**WHAT YOU ARE ASKED TO DO**
Please work out how many lines below contain the word "length", and reply with only that number.

═════ ENTRIES PROVIDED ═════

(* ===== verification/TraceWriterLaws.v ===== *)
(** * What the event log guarantees

    The log reads back as the events that were committed, in a chain that
    verifies, across reopening, repair and a kill; an observer only gets events
    that are on the disk. *)

From S2P Require Import Prelude Canonical CanonicalRead CanonicalScan CanonicalPrefix CanonicalLines JsonText Text TextLines Trace Repair RepairLaws TraceWriter.

(** ** Lines of text *)
Lemma drop_prefix_inv e s t : str_drop_prefix e s = Some t → s = e +:+ t.
Proof.
  revert s. induction e as [|c e IH]; intros s; [by intros [= ->]|].
  destruct s as [|c' s]; [done|]. cbn. destruct (Ascii.eqb_spec c c') as [<-|]; [|done].
  intros H. rewrite str_app_cons. f_equal. by apply IH.
Qed.

Lemma first_space_inv s t : first_space s = Some t → ∃ e, e ∈ space_encodings ∧ s = e +:+ t.
Proof.
  unfold first_space. induction space_encodings as [|e l IH]; [done|]. cbn.
  destruct (str_drop_prefix e s) as [u|] eqn:E.
  - intros [= ->]. exists e. split; [by left|by apply drop_prefix_inv].
  - intros (e' & ? & ?)%IH. exists e'. split; [by right|done].
Qed.

Lemma lstrip_suffix s : ∃ u, s = u +:+ lstrip s.
Proof.
  unfold lstrip. generalize (String.length s) as n. intros n. revert s.
  induction n as [|n IH]; intros s; cbn [lstrip_fuel]; [by exists ""|].
  destruct (first_space s) as [t|] eqn:E; [|by exists ""].
  apply first_space_inv in E as (e & _ & ->). destruct (IH t) as [u Hu].
  exists (e +:+ u). by rewrite str_app_assoc, <-Hu.
Qed.
Lemma rstrip_prefix s : ∃ u, s = rstrip s +:+ u.
Proof.
  induction s as [|c s [u IH]]; [by exists ""|]. cbn [rstrip].
  destruct (String.eqb (lstrip (String c s)) ""); [by exists (String c s)|].
  exists u. rewrite str_app_cons. by f_equal.
Qed.

(** No white space has the byte of a brace. *)
Lemma space_no_brace e : e ∈ space_encodings → no_char "}" e = true ∧ no_char "{" e = true ∧ e ≠ "".
Proof.
  assert (Forall (λ e, no_char "}" e = true ∧ no_char "{" e = true ∧ e ≠ "") space_encodings) as H.
  { apply (bool_decide_unpack _). vm_compute. exact I. }
  rewrite Forall_forall in H. apply H.
Qed.
Lemma lstrip_brace s : lstrip (String "{" s) = String "{" s.
Proof.
  unfold lstrip. cbn [String.length lstrip_fuel].
  destruct (first_space (String "{" s)) as [t|] eqn:E; [|done].
  apply first_space_inv in E as (e & (_ & Hb & Hne)%space_no_brace & Ht).
  destruct e as [|c e]; [done|]. rewrite str_app_cons in Ht. injection Ht as <- _. done.
Qed.
Lemma lstrip_keeps s : no_char "}" s = false → lstrip s ≠ "".
Proof.
  intros Hs. assert (no_char "}" (lstrip s) = false) as H; [|by intros E; rewrite E in H].
  unfold lstrip. generalize (String.length s) as n. intros n. revert s Hs.
  induction n as [|n IH]; intros s Hs; cbn [lstrip_fuel]; [done|].
  destruct (first_space s) as [t|] eqn:E; [|done].
  apply first_space_inv in E as (e & (He & _)%space_no_brace & ->).
  rewrite no_char_app, He in Hs. by apply IH.
Qed.
Lemma rstrip_brace s : rstrip (s +:+ "}") = s +:+ "}".
Proof.
  induction s as [|c s IH]; [done|]. rewrite str_app_cons. cbn [rstrip].
  destruct (String.eqb_spec (lstrip (String c (s +:+ "}"))) "") as [E|_]; [|by rewrite IH].
  apply lstrip_keeps in E; [done|]. change (String c (s +:+ "}")) with (String c "" +:+ (s +:+ "}")).
  rewrite !no_char_app. cbn. by rewrite !andb_false_r.
Qed.
Lemma strip_object s : strip ("{" +:+ s +:+ "}") = "{" +:+ s +:+ "}".
Proof.
  unfold strip. rewrite <-str_app_assoc, rstrip_brace, str_app_assoc. apply lstrip_brace.
Qed.

(** What is left of the beginning of an object. *)
Lemma strip_prefix s : strip (String "{" s) ≠ "" ∧ ∃ u, String "{" s = strip (String "{" s) +:+ u.
Proof.
  unfold strip. destruct (rstrip_prefix (String "{" s)) as [u Hu].
  cbn [rstrip] in *. rewrite lstrip_brace in *. cbn [String.eqb] in *.
  rewrite lstrip_brace. split; [done|]. by exists u.
Qed.

Lemma readlines_line l s : no_char newline l = true →
  readlines (l +:+ LF +:+ s) = (l +:+ LF) :: readlines s.
Proof.
  unfold no_char. induction l as [|c l IH]; [done|]. cbn [str_forall].
  intros [Hc%negb_true_iff Hl]%andb_true_iff. rewrite !str_app_cons. cbn [readlines].
  by rewrite Hc, IH.
Qed.
Lemma readlines_last t : no_char newline t = true → t ≠ "" → readlines t = [t].
Proof.
  unfold no_char. induction t as [|c t IH]; [done|]. cbn [str_forall].
  intros [Hc%negb_true_iff Ht]%andb_true_iff _. cbn [readlines]. rewrite Hc.
  destruct t as [|c' t]; [done|]. by rewrite IH.
Qed.
Lemma readlines_join ls t : Forall (λ l, no_char newline l = true) ls → no_char newline t = true →
  readlines (join_lines ls +:+ t) =
  ((λ l, l +:+ LF) <$> ls) ++ (if String.eqb t "" then [] else [t]).
Proof.
  intros Hls Ht. induction Hls as [|l ls Hl _ IH].
  - cbn. destruct (String.eqb_spec t "") as [->|]; [done|by apply readlines_last].
  - cbn [join_lines]. change (String newline (join_lines ls)) with (LF +:+ join_lines ls).
    rewrite !str_app_assoc, readlines_line by done. by rewrite IH.
Qed.

Section writer_laws.
Context {R : Runtime} {Sh : Sha256} {T : PyText} {X : Regex} {RL : RuntimeLaws R}.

═════

**ANSWER SECTION**
3